Michaud: Don't waste your vote on Stop Common Core
For the first time, New York voters will be able to register their distaste for education reform depending on how they vote for governor, state senator or Assembly member. This year, Stop Common Core will appear as a ballot line for some candidates.
Most candidates are running on a major-party line -- Republican or Democrat -- in addition to Stop Common Core. Many with this ballot line seem to be spouting the same talking points: Common Core is reducing our kids to test scores. Schools are teaching to the test. Common Core has multiplied the hours students spend test-taking.
It's wonderfully rabble-rousing rhetoric, except that it's completely false.
The number of tests mandated by state and federal officials for graduation has remained the same as before the adoption of the Common Core standards in the 2011-12 school year. Exactly the same: 19. That's math and English Language Arts at the end of third to eighth grades, and one math and English exam in high school; three science exams; U.S. history and global history.

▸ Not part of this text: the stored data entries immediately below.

(* ===== verification/Merkle.v ===== *)
(** * Block chain: merkle trees and the witness commitment

    btcd/blockchain/merkle.go and rolling_merkle.go.  A tree store is an
    array in which nil is [None]; the roots of the rolling store are listed
    from the last one, which is the one the code works on. *)

From Stdlib Require Import ZArith Lia.
From stdpp Require Import base numbers list strings.
From S2P Require Import Prelude ScriptNum WireBase WireTx ScriptToken Sighash WireMsg ChainCompress ChainUtxo ChainError.

Open Scope Z_scope.

Section Merkle.
Context `{Sha}.

(** ** The array *)

(** [math.Log2] of a number of transactions has the integer part of the
    logarithm: blocks have far fewer than 2^48. *)
Definition nextPowerOfTwo (n : Z) : Z :=
  if Z.land n (n - 1) =? 0 then n else Z.shiftl 1 (Z.log2 n + 1).

Definition HashMerkleBranches (left right : Hash) : Hash := DoubleHashH (left ++ right).

(** The hash that stands for the transaction at an index. *)
Definition leaf_hash (witness : bool) (i : nat) (tx : MsgTx) : Hash :=
  match witness, i with
  | true, O => zeroHash
  | true, _ => WitnessHash tx
  | false, _ => TxHash tx
  end.

Definition store_leaf (a b : option Hash) : option Hash :=
  match a, b with
  | None, _ => None
  | Some x, None => Some (HashMerkleBranches x x)
  | Some x, Some y => Some (HashMerkleBranches x y)
  end.

(** [steps] turns of the loop that fills the inner nodes. *)
Fixpoint fill_nodes (steps i offset : nat) (merkles : list (option Hash))
    : list (option Hash) :=
  match steps with
  | O => merkles
  | S steps =>
      fill_nodes steps (i + 2) (offset + 1)
        (<[offset := store_leaf (mjoin (merkles !! i)) (mjoin (merkles !! (i + 1)%nat))]> merkles)
  end.

(** An array of negative size is a panic. *)
Definition BuildMerkleTreeStore (transactions : list MsgTx) (witness : bool)
    : Res (list (option Hash)) :=
  let nextPoT := nextPowerOfTwo (Z.of_nat (length transactions)) in
  let arraySize := nextPoT * 2 - 1 in
  if arraySize <? 0 then Crash else
  let leaves := imap (λ i tx, Some (leaf_hash witness i tx)) transactions in
  let merkles := leaves ++ replicate (Z.to_nat arraySize - length leaves) None in
  Ok (fill_nodes (Z.to_nat ((arraySize - 1) / 2)) 0 (Z.to_nat nextPoT) merkles).

(** ** The rolling store *)

Record rollingMerkleTreeStore := mkStore { roots : list Hash; numLeaves : Z }.

Definition newRollingMerkleTreeStore : rollingMerkleTreeStore := mkStore [] 0.

(** A 64-bit number has no bit at index 64, so 65 turns are enough. *)
Definition bits_fuel : nat := 65.

Fixpoint merge_roots (fuel : nat) (h : Z) (leaves : Z) (rs : list Hash) (newRoot : Hash)
    : Res (list Hash) :=
  match fuel with
  | O => Crash
  | S fuel =>
      if Z.land (Z.shiftr leaves h) 1 =? 1 then
        match rs with
        | [] => Crash
        | root :: rs => merge_roots fuel (h + 1) leaves rs (HashMerkleBranches root newRoot)
        end
      else Ok (newRoot :: rs)
  end.

Definition store_add (add : Hash) (s : rollingMerkleTreeStore) : Res rollingMerkleTreeStore :=
  match merge_roots bits_fuel 0 (numLeaves s) (roots s) add with
  | Ok rs => Ok (mkStore rs (uint64 (numLeaves s + 1)))
  | Err e => Err e
  | Crash => Crash
  end.

Fixpoint store_adds (adds : list Hash) (s : rollingMerkleTreeStore) : Res rollingMerkleTreeStore :=
  match adds with
  | [] => Ok s
  | a :: adds =>
      match store_add a s with Ok s => store_adds adds s | Err e => Err e | Crash => Crash end
  end.

(** The loop that shifts out the zeros below the lowest one bit; it would not
    end for 0, which [Crash] stands for. *)
Fixpoint shift_zeros (fuel : nat) (h currentLeaves leaves : Z) : Res Z :=
  match fuel with
  | O => Crash
  | S fuel =>
      if Z.land (Z.shiftr currentLeaves h) 1 =? 0
      then shift_zeros fuel (h + 1) currentLeaves (Z.shiftr leaves 1)
      else Ok leaves
  end.

Fixpoint join_roots (fuel : nat) (s : rollingMerkleTreeStore) : Res Hash :=
  match fuel with
  | O => Crash
  | S fuel =>
      match roots s with
      | [] => Crash
      | [r] => Ok r
      | h :: _ =>
          match shift_zeros bits_fuel 0 (numLeaves s) (numLeaves s) with
          | Ok n =>
              match store_add h (mkStore (roots s) n) with
              | Ok s => join_roots fuel s
              | Err e => Err e
              | Crash => Crash
              end
          | Err e => Err e
          | Crash => Crash
          end
      end
  end.

Definition calcMerkleRoot (adds : list MsgTx) (witness : bool) (s : rollingMerkleTreeStore)
    : Res Hash :=
  match store_adds (imap (leaf_hash witness) adds) s with
  | Ok s =>
      if numLeaves s =? 1 then
        match last (roots s) with Some r => Ok r | None => Crash end
      else
        let readd :=
          match last adds with
          | Some tx =>
              if Nat.odd (length adds)
              then store_add (if witness then WitnessHash tx else TxHash tx) s else Ok s
          | None => Ok s
          end in
        match readd with
        | Ok s => join_roots bits_fuel s
        | Err e => Err e
        | Crash => Crash
        end
  | Err e => Err e
  | Crash => Crash
  end.

Definition CalcMerkleRoot (transactions : list MsgTx) (witness : bool) : Res Hash :=
  calcMerkleRoot transactions witness newRollingMerkleTreeStore.

(** ** The witness commitment *)

Definition CoinbaseWitnessDataLen : Z := 32.
Definition CoinbaseWitnessPkScriptLength : nat := 38.
Definition WitnessMagicBytes : list byte := [OP_RETURN; OP_DATA_1 + 35; 0xaa; 0x21; 0xa9; 0xed].

Definition HasPrefix (s prefix : list byte) : bool := bool_decide (take (length prefix) s = prefix).

(** The outputs are searched from the last one. *)
Fixpoint find_commitment (routs : list TxOut) : option (list byte) :=
  match routs with
  | [] => None
  | out :: routs =>
      if (CoinbaseWitnessPkScriptLength <=? length (PkScript out))%nat
         && HasPrefix (PkScript out) WitnessMagicBytes
      then Some (drop (length WitnessMagicBytes)
                      (take CoinbaseWitnessPkScriptLength (PkScript out)))
      else find_commitment routs
  end.

Definition ExtractWitnessCommitment (tx : MsgTx) : option (list byte) :=
  if negb (IsCoinBaseTx tx) then None else find_commitment (rev (TxOuts tx)).

(** The length check on the nonce comes before the copy, which is exact. *)
Definition ValidateWitnessCommitment (txs : list MsgTx) : VRes unit :=
  match txs with
  | [] => ruleError ErrNoTransactions
  | coinbaseTx :: _ =>
      match TxIns coinbaseTx with
      | [] => ruleError ErrNoTxInputs
      | ti :: _ =>
          match ExtractWitnessCommitment coinbaseTx with
          | None => reject_if (existsb HasWitness txs) ErrUnexpectedWitness
          | Some witnessCommitment =>
              match Witness ti with
              | [witnessNonce] =>
                  if negb (zlen witnessNonce =? CoinbaseWitnessDataLen)
                  then ruleError ErrInvalidWitnessCommitment else
                  match CalcMerkleRoot txs true with
                  | Ok witnessMerkleRoot =>
                      reject_if (negb (bool_decide
                        (DoubleHashH (witnessMerkleRoot ++ witnessNonce) = witnessCommitment)))
                        ErrWitnessCommitmentMismatch
                  | _ => VCrash
                  end
              | _ => ruleError ErrInvalidWitnessCommitment
              end
          end
      end
  end.
End Merkle.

And in fact, state education officials say the time required for their testing has dropped slightly from pre- to post-Common Core implementation -- an hour less each in third and fourth grades.
Surprised? I'm sure many will be -- and others will be simply disbelieving. The waves of education reform arriving in the past few years have followed each other so closely that it's hard to tell the worthy from the ridiculous. The amount of testing isn't related to the Common Core, except that these two changes washed ashore at the same time, both propelled by federal Race to the Top grants.
Common Core arrived at the same time as a new evaluation system for teachers: Annual Professional Performance Reviews, or APPRs. Most school districts added tests at the start and end of each school year to determine student growth. Some of this bordered on the absurd, such as paper-and-pencil tests in gym class.
At the same time, the state Education Department raised "cut scores" for math and ELA exams, meaning more kids scored lower, which was an understandable blow to many.
However, we mustn't throw out higher Common Core standards because we've confused them with teacher evaluation-related tests. Most New York schools are pulling back from so much testing -- with the encouragement of the state Education Department.
"The absolute bottom line is to have the least amount of testing possible and still measure learning," said Ken Wagner, a deputy commissioner of education for New York. "For whatever reason, people have gotten the impression that student learning is reducible to a test score. Nobody believes that. It's about a great teacher in the classroom, moving students from point A to point B."
State Ed has -- belatedly -- been training teachers to use Common Core methods and has given grants to BOCES for school districts to come up with teacher evaluation strategies that don't include so much testing. Wagner mentioned as possibilities using a measure across an entire school, such as literacy or numeracy; comparing student achievement from one year's end to the next; and relying on student projects or performances that don't involve pencil and paper.
Has external pressure reached Albany to make State Ed more flexible? Perhaps. The good news is that, apart from those 19 required tests, change is largely in the hands of local school districts.
I won't be voting this year to Stop Common Core. I've seen my high school-age daughters more engaged by their assignments than ever before. That's not a course I want to reverse.
Anne Michaud is the interactive editor for Newsday Opinion.